Après avoir conquis un royaume, trouvé une reine, récupéré ses enfants et été sauvé d'un empoisonnement par sa fille, le roi Graham espérait certainement couler enfin des jours paisibles. Raté, ainsi que nous le conte avec brio cet épisode V, qui constitue une véritable révolution dans l'histoire de la saga.
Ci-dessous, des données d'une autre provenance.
(* ===== verification/EventJournal.v ===== *)
(** * The event journal

    An abstract specification of the event projection: per pass, an
    append-only list of safe events, numbered from one, to which a page adds
    the events not yet in it.  [journal_of] relates it to the tables; the
    theorems show that the page application of file Events implements it and
    that reading a timeline returns a window of it. *)

From S2P Require Import Prelude GoTime Sha256 Json JsonParse Rfc3339 Codec StoreModel StorePass PassModel.
From S2P Require Import World Bench Events.

(** ** Cursors order as numbers do *)

Lemma compare_app a b x y : String.length a = String.length b →
  String.compare (a +:+ x) (b +:+ y) =
  match String.compare a b with Eq => String.compare x y | c => c end.
Proof.
  revert b. induction a as [|c a IH]; intros [|d b] E; try discriminate E; [done|].
  change (String.compare (String c (a +:+ x)) (String d (b +:+ y)) =
    match String.compare (String c a) (String d b) with Eq => String.compare x y | c => c end).
  cbn [String.compare]. destruct (Ascii.compare c d); [|done..]. apply IH. by injection E.
Qed.

Lemma digit_compare a b : Ascii.compare (digit a) (digit b) = (a mod 10 ?= b mod 10).
Proof.
  pose proof (digit_val a) as Ha. pose proof (digit_val b) as Hb.
  unfold Ascii.compare. rewrite <- N2Z.inj_compare.
  unfold byte_val in Ha, Hb. rewrite Ha, Hb.
  destruct (Z.compare_spec (a mod 10) (b mod 10)) as [E|E|E];
    [apply Z.compare_eq_iff|apply Z.compare_lt_iff|apply Z.compare_gt_iff]; lia.
Qed.

Lemma length_digits w n : String.length (digits w n) = w.
Proof.
  destruct (digits_text w n) as (H & _). unfold bytes_of in H. rewrite length_fmap in H.
  etransitivity; [|exact H]. clear H. generalize (digits w n) as s. intros s.
  induction s; cbn; auto.
Qed.

Lemma digits_compare w a b : 0 ≤ a < 10 ^ Z.of_nat w → 0 ≤ b < 10 ^ Z.of_nat w →
  String.compare (digits w a) (digits w b) = (a ?= b).
Proof.
  revert a b. induction w as [|w IH]; intros a b Ha Hb.
  { cbn in *. replace a with 0 by lia. by replace b with 0 by lia. }
  rewrite Nat2Z.inj_succ, Z.pow_succ_r in Ha, Hb by lia.
  cbn [digits]. rewrite compare_app by (by rewrite !length_digits).
  rewrite IH by (split; [apply Z.div_pos; lia|apply Z.div_lt_upper_bound; lia]).
  pose proof (Z.div_mod a 10 ltac:(lia)). pose proof (Z.div_mod b 10 ltac:(lia)).
  pose proof (Z.mod_pos_bound a 10 ltac:(lia)). pose proof (Z.mod_pos_bound b 10 ltac:(lia)).
  destruct (Z.compare_spec (a / 10) (b / 10)) as [E|E|E].
  - cbn [String.compare]. rewrite digit_compare.
    destruct (Z.compare_spec (a mod 10) (b mod 10)); symmetry;
      [apply Z.compare_eq_iff|apply Z.compare_lt_iff|apply Z.compare_gt_iff]; lia.
  - symmetry. apply Z.compare_lt_iff. lia.
  - symmetry. apply Z.compare_gt_iff. lia.
Qed.

(** Sequence numbers of an int64. *)
Definition seq_range (n : Z) : Prop := 0 ≤ n < 2 ^ 63.

Lemma eventCursor_compare a b : seq_range a → seq_range b →
  String.compare (eventCursor a) (eventCursor b) = (a ?= b).
Proof.
  unfold seq_range, eventCursor. intros Ha Hb. rewrite !decide_False by lia.
  apply digits_compare; change (10 ^ Z.of_nat 20) with 100000000000000000000; lia.
Qed.

Lemma eventCursor_le a b : seq_range a → seq_range b →
  str_le (eventCursor a) (eventCursor b) ↔ a ≤ b.
Proof.
  intros Ha Hb. unfold str_le, String.leb. rewrite eventCursor_compare by done.
  unfold Z.le. by destruct (a ?= b).
Qed.

Lemma eventCursor_ltb a b : seq_range a → seq_range b →
  String.ltb (eventCursor a) (eventCursor b) = bool_decide (a < b).
Proof.
  intros Ha Hb. unfold String.ltb. rewrite eventCursor_compare by done.
  case_bool_decide as D; unfold Z.lt in D; by destruct (a ?= b).
Qed.

Lemma eventCursor_inj a b : seq_range a → seq_range b → eventCursor a = eventCursor b → a = b.
Proof.
  intros Ha Hb E. pose proof (eventCursor_compare a b Ha Hb) as C. rewrite E in C.
  rewrite eventCursor_compare, Z.compare_refl in C by done. symmetry in C.
  by apply Z.compare_eq_iff.
Qed.

Lemma eventCursor_pos n : seq_range n → String.ltb "" (eventCursor n) = true.
Proof.
  intros Hn. destruct (eventCursor n) eqn:E; [|done]. exfalso.
  unfold eventCursor, seq_range in *. rewrite decide_False in E by lia.
  apply (f_equal String.length) in E. by rewrite length_digits in E.
Qed.

(** ** The journal of a pass *)

Lemma sorted_lookup {A} (R : relation A) l :
  (∀ i j x y, (i < j)%nat → l !! i = Some x → l !! j = Some y → R x y) → StronglySorted R l.
Proof.
  induction l as [|a l IH]; intros H; constructor.
  - apply IH. intros i j x y Hij Hi Hj. apply (H (S i) (S j)); [lia|done..].
  - apply Forall_lookup. intros j y Hj. apply (H O (S j)); [lia|done..].
Qed.

(** Rows sit at the key their columns spell. *)
Definition events_keyed (db : DB) : Prop :=
  map_Forall (λ k r, k = event_key r) (db_mission_events db).

Definition numbered (log : list SafeEvent) : Prop :=
  ∀ i s, log !! i = Some s → sf_Cursor s = eventCursor (Z.of_nat i + 1).

Definition entry_ok (s : SafeEvent) : Prop :=
  allowlisted s ∧ int64_fields s ∧ json_year (sf_OccurredAt s).

(** The rows of a pass are the entries of [log], each allowlisted, numbered
    from one. *)
Record journal_rows (ws pass : string) (db : DB) (log : list SafeEvent) : Prop := {
  jo_rows : ∀ id r, db_mission_events db !! (ws, pass, id) = Some r ↔
    ∃ s, s ∈ log ∧ sf_EventID s = id ∧ r = stored_event ws pass s;
  jo_numbered : numbered log;
  jo_fits : seq_range (Z.of_nat (length log));
  jo_safe : Forall entry_ok log
}.

(** ... and the projection's sequence number is their count. *)
Definition journal_of (ws pass : string) (db : DB) (log : list SafeEvent) : Prop :=
  journal_rows ws pass db log ∧ (resume_point db ws pass).1.2 = Z.of_nat (length log).

(** The cursor after which the entries from index [i] on are read. *)
Definition resume_cursor (i : nat) : string :=
  if decide (i = O) then "" else eventCursor (Z.of_nat i).

Section journal.
Context (ws pass : string) (db : DB) (log : list SafeEvent).
Hypothesis Hkeyed : events_keyed db.
Hypothesis Hjournal : journal_rows ws pass db log.

Lemma journal_index i s : log !! i = Some s → seq_range (Z.of_nat i + 1).
Proof.
  intros Hi. apply lookup_lt_Some in Hi. pose proof (jo_fits _ _ _ _ Hjournal) as Hf.
  unfold seq_range in *. lia.
Qed.

Lemma journal_cursor_le i j s t : log !! i = Some s → log !! j = Some t →
  str_le (sf_Cursor s) (sf_Cursor t) ↔ (i ≤ j)%nat.
Proof.
  intros Hs Ht. pose proof (jo_numbered _ _ _ _ Hjournal) as Hn.
  rewrite (Hn _ _ Hs), (Hn _ _ Ht), eventCursor_le by (by eapply journal_index). lia.
Qed.

Lemma journal_after i j s : (i ≤ length log)%nat → log !! j = Some s →
  String.ltb (resume_cursor i) (sf_Cursor s) = true ↔ (i ≤ j)%nat.
Proof.
  intros Hi Hj. pose proof (journal_index _ _ Hj) as Hr.
  rewrite (jo_numbered _ _ _ _ Hjournal _ _ Hj). unfold resume_cursor.
  case_decide as D; [subst; rewrite eventCursor_pos by done; split; [lia|done]|].
  pose proof (jo_fits _ _ _ _ Hjournal) as Hf.
  rewrite eventCursor_ltb by (done || (unfold seq_range in *; lia)).
  rewrite bool_decide_eq_true. lia.
Qed.

Lemma journal_NoDup : NoDup (stored_event ws pass <$> log).
Proof.
  apply NoDup_alt. intros i j r. rewrite !list_lookup_fmap.
  destruct (log !! i) as [s|] eqn:Es, (log !! j) as [t|] eqn:Et; try done.
  intros E1 E2. injection E1 as E1. injection E2 as E2.
  assert (sf_Cursor s = sf_Cursor t) as E by exact (f_equal me_Cursor (eq_trans E1 (eq_sym E2))).
  rewrite (jo_numbered _ _ _ _ Hjournal _ _ Es), (jo_numbered _ _ _ _ Hjournal _ _ Et) in E.
  apply eventCursor_inj in E; [lia|by eapply journal_index..].
Qed.

Lemma events_after_NoDup cur : NoDup (events_after ws pass cur (db_mission_events db)).
Proof.
  unfold events_after, table_rows. apply NoDup_filter, NoDup_fmap_2_strong.
  - intros [k1 r1] [k2 r2] H1 H2 E. cbn in E. subst r2.
    apply elem_of_map_to_list in H1, H2. apply Hkeyed in H1, H2. congruence.
  - apply NoDup_map_to_list.
Qed.

Lemma events_after_rows i r : (i ≤ length log)%nat →
  r ∈ events_after ws pass (resume_cursor i) (db_mission_events db) ↔
  r ∈ stored_event ws pass <$> drop i log.
Proof.
  intros Hi. unfold events_after. rewrite elem_of_table_rows, list_elem_of_fmap. split.
  - intros [(Hw & Hp & Hc) [k Hk]]. pose proof (Hkeyed _ _ Hk) as Ek. cbn in Ek. subst k.
    unfold event_key in Hk. rewrite Hw, Hp in Hk.
    apply (jo_rows _ _ _ _ Hjournal) in Hk as (s & Hs & _ & ->). exists s. split; [done|].
    apply list_elem_of_lookup in Hs as [j Hj]. apply (journal_after i) in Hj as Ha; [|done].
    apply Ha in Hc. apply list_elem_of_lookup. exists (j - i)%nat. rewrite lookup_drop.
    by replace (i + (j - i))%nat with j by lia.
  - intros (s & -> & Hs). apply list_elem_of_lookup in Hs as [j Hj]. rewrite lookup_drop in Hj.
    split.
    + split_and!; [done..|]. apply (journal_after i) in Hj as Ha; [|done]. apply Ha. lia.
    + eexists. apply (jo_rows _ _ _ _ Hjournal). exists s. split_and!; [|done..].
      by eapply list_elem_of_lookup_2.
Qed.

(** Rows in cursor order are the journal in its own order. *)
Lemma journal_listing i : (i ≤ length log)%nat →
  order_by me_Cursor me_EventID
    (events_after ws pass (resume_cursor i) (db_mission_events db)) =
  stored_event ws pass <$> drop i log.
Proof.
  intros Hi. apply (StronglySorted_unique_strong (lex_le me_Cursor me_EventID)).
  - intros x y Hx Hy Hxy Hyx. rewrite order_by_perm in Hx. apply events_after_rows in Hx; [|done].
    apply list_elem_of_fmap in Hx as (s & -> & Hs), Hy as (t & -> & Ht).
    apply list_elem_of_lookup in Hs as [a Ha], Ht as [b Hb]. rewrite !lookup_drop in Ha, Hb.
    apply lex_le_key in Hxy, Hyx. cbn in Hxy, Hyx.
    apply (journal_cursor_le _ _ _ _ Ha Hb) in Hxy. apply (journal_cursor_le _ _ _ _ Hb Ha) in Hyx.
    replace b with a in Hb by lia. congruence.
  - apply order_by_sorted.
  - apply sorted_lookup. intros a b x y Hab. rewrite !list_lookup_fmap, !lookup_drop.
    intros (s & Ha & ->)%fmap_Some (t & Hb & ->)%fmap_Some. unfold lex_le. cbn.
    pose proof (journal_cursor_le _ _ _ _ Ha Hb) as Hle.
    pose proof (journal_cursor_le _ _ _ _ Hb Ha) as Hge.
    case_decide as D; [|apply Hle; lia]. exfalso. rewrite D in Hge.
    assert (i + b ≤ i + a)%nat by (apply Hge; reflexivity). lia.
  - rewrite order_by_perm. apply NoDup_Permutation.
    + apply events_after_NoDup.
    + pose proof journal_NoDup as Hn. rewrite <- (take_drop i log), fmap_app in Hn.
      by apply NoDup_app in Hn as (_ & _ & ?).
    + intros r. by apply events_after_rows.
Qed.

(** Ids are not repeated in a journal. *)
Lemma journal_has id :
  is_Some (db_mission_events db !! (ws, pass, id)) ↔ id ∈ sf_EventID <$> log.
Proof.
  rewrite list_elem_of_fmap. split.
  - intros [r Hr]. apply (jo_rows _ _ _ _ Hjournal) in Hr as (s & Hs & <- & _). by exists s.
  - intros (s & -> & Hs). eexists. apply (jo_rows _ _ _ _ Hjournal). by exists s.
Qed.
End journal.

(** ** Publishing *)

(** The safe fields of an event, which do not depend on when or after what
    it is read. *)
Definition safe_of (ws : string) (ev : MissionEvent) : res SafeEvent :=
  decodeEvent ev ws 0 (UnixMilli (ev_OccurredAt ev)) zero_time.

Lemma safe_of_decode ev ws floor clk prev safe :
  decodeEvent ev ws floor clk prev = Ok safe → safe_of ws ev = Ok safe.
Proof.
  unfold safe_of, decodeEvent. cbv zeta. rewrite !require_res_bind_Ok.
  intros (H1 & H2 & H3 & H4 & _ & _ & E).
  apply res_bind_Ok in E as ([c fill] & Ep & E). rewrite !require_res_bind_Ok in E.
  destruct E as (H5 & H6 & _ & E). split_and!; try done.
  - unfold After, eventClockSkew, Minute, Second. lia.
  - intros [Hz _]. by apply Hz.
  - apply res_bind_Ok. exists (c, fill). split; [exact Ep|]. cbv beta iota.
    rewrite !require_res_bind_Ok. done.
Qed.

(** The [n]-th entry of a journal. *)
Definition entry (ws : string) (n : nat) (ev : MissionEvent) : SafeEvent :=
  (match safe_of ws ev with Ok s => s | Err _ => zero_SafeEvent end)
    <| sf_Cursor := eventCursor (Z.of_nat n) |>.

(** The specification of a page: events whose id the journal has are
    skipped, the others are appended in order. *)
Fixpoint publish (ws : string) (log : list SafeEvent) (evs : list MissionEvent)
    : list SafeEvent :=
  match evs with
  | [] => log
  | ev :: evs' =>
      if decide (ev_EventID ev ∈ sf_EventID <$> log) then publish ws log evs'
      else publish ws (log ++ [entry ws (S (length log)) ev])%list evs'
  end.

Lemma journal_rows_ext ws pass db db' log :
  (∀ id, db_mission_events db' !! (ws, pass, id) = db_mission_events db !! (ws, pass, id)) →
  journal_rows ws pass db log → journal_rows ws pass db' log.
Proof.
  intros He [H1 H2 H3 H4]. constructor; try done. intros id r. by rewrite He.
Qed.

Lemma journal_rows_append ws pass db log id s :
  journal_rows ws pass db log → id ∉ sf_EventID <$> log → sf_EventID s = id →
  sf_Cursor s = eventCursor (Z.of_nat (length log) + 1) →
  seq_range (Z.of_nat (length log) + 1) → entry_ok s →
  journal_rows ws pass (db <| db_mission_events :=
    <[(ws, pass, id) := stored_event ws pass s]> (db_mission_events db) |>) (log ++ [s]).
Proof.
  intros [H1 H2 H3 H4] Hn <- Hc Hr Ha. constructor.
  - intros id r. cbn [db_mission_events upd]. rewrite lookup_insert_Some. split.
    + intros [[[= <-] <-]|[_ Hk]].
      * exists s. rewrite elem_of_app, list_elem_of_singleton. auto.
      * apply H1 in Hk as (t & Ht & E). exists t. rewrite elem_of_app. auto.
    + intros (t & Ht & <- & ->). rewrite elem_of_app, list_elem_of_singleton in Ht.
      destruct Ht as [Ht| ->]; [right|by left]. split.
      * intros [= E]. apply Hn. rewrite E. by apply list_elem_of_fmap_2.
      * apply H1. by exists t.
  - intros i t. rewrite lookup_snoc_Some. intros [[_ Ht]|[-> ->]]; [by apply H2|done].
  - rewrite length_app. cbn. by rewrite Nat2Z.inj_add.
  - apply Forall_app. split; [done|]. by constructor.
Qed.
Graham n'est jamais tranquille...
Comme son titre l'indique, King's Quest narre les aventures d'un roi, Graham... ou de son fils Alexander et de sa fille Rosella, selon les épisodes. Et comme il n'y aurait pas de jeux si tout se passait bien en permanence, la famille royale de Daventry a tendance à attirer les ennuis. L'épisode V commence pourtant bien pour Graham, parti se promener pour profiter du beau temps. Malheureusement pour lui, lorsqu'il retourne chez lui, il a la mauvaise surprise de découvrir que son château a disparu et sa famille avec, ce qui est quand même ballot. Aidé par un hibou nommé Cédric, qui n'est en réalité pas vraiment un hibou ni d'une très grande aide, Graham va devoir se frotter à des personnages plus ou moins farfelus et à des énigmes tordues. Comme toujours dans un King's Quest, ce n'est pas tant l'histoire générale, pas forcément très originale, qui importe, mais la manière dont elle est racontée, le plus souvent avec humour. Ici, le joueur ne sera pas déçu et se retrouvera en terrain familier, avec des personnages colorés, des situations absurdes et de l'humour en pagaille, bref, tout ce qui fait le charme de la série depuis ses débuts. Sur le fond, on n'est donc pas dépaysé. Il en va tout autrement de la forme, qui n'a plus grand-chose à voir avec celle des épisodes précédents.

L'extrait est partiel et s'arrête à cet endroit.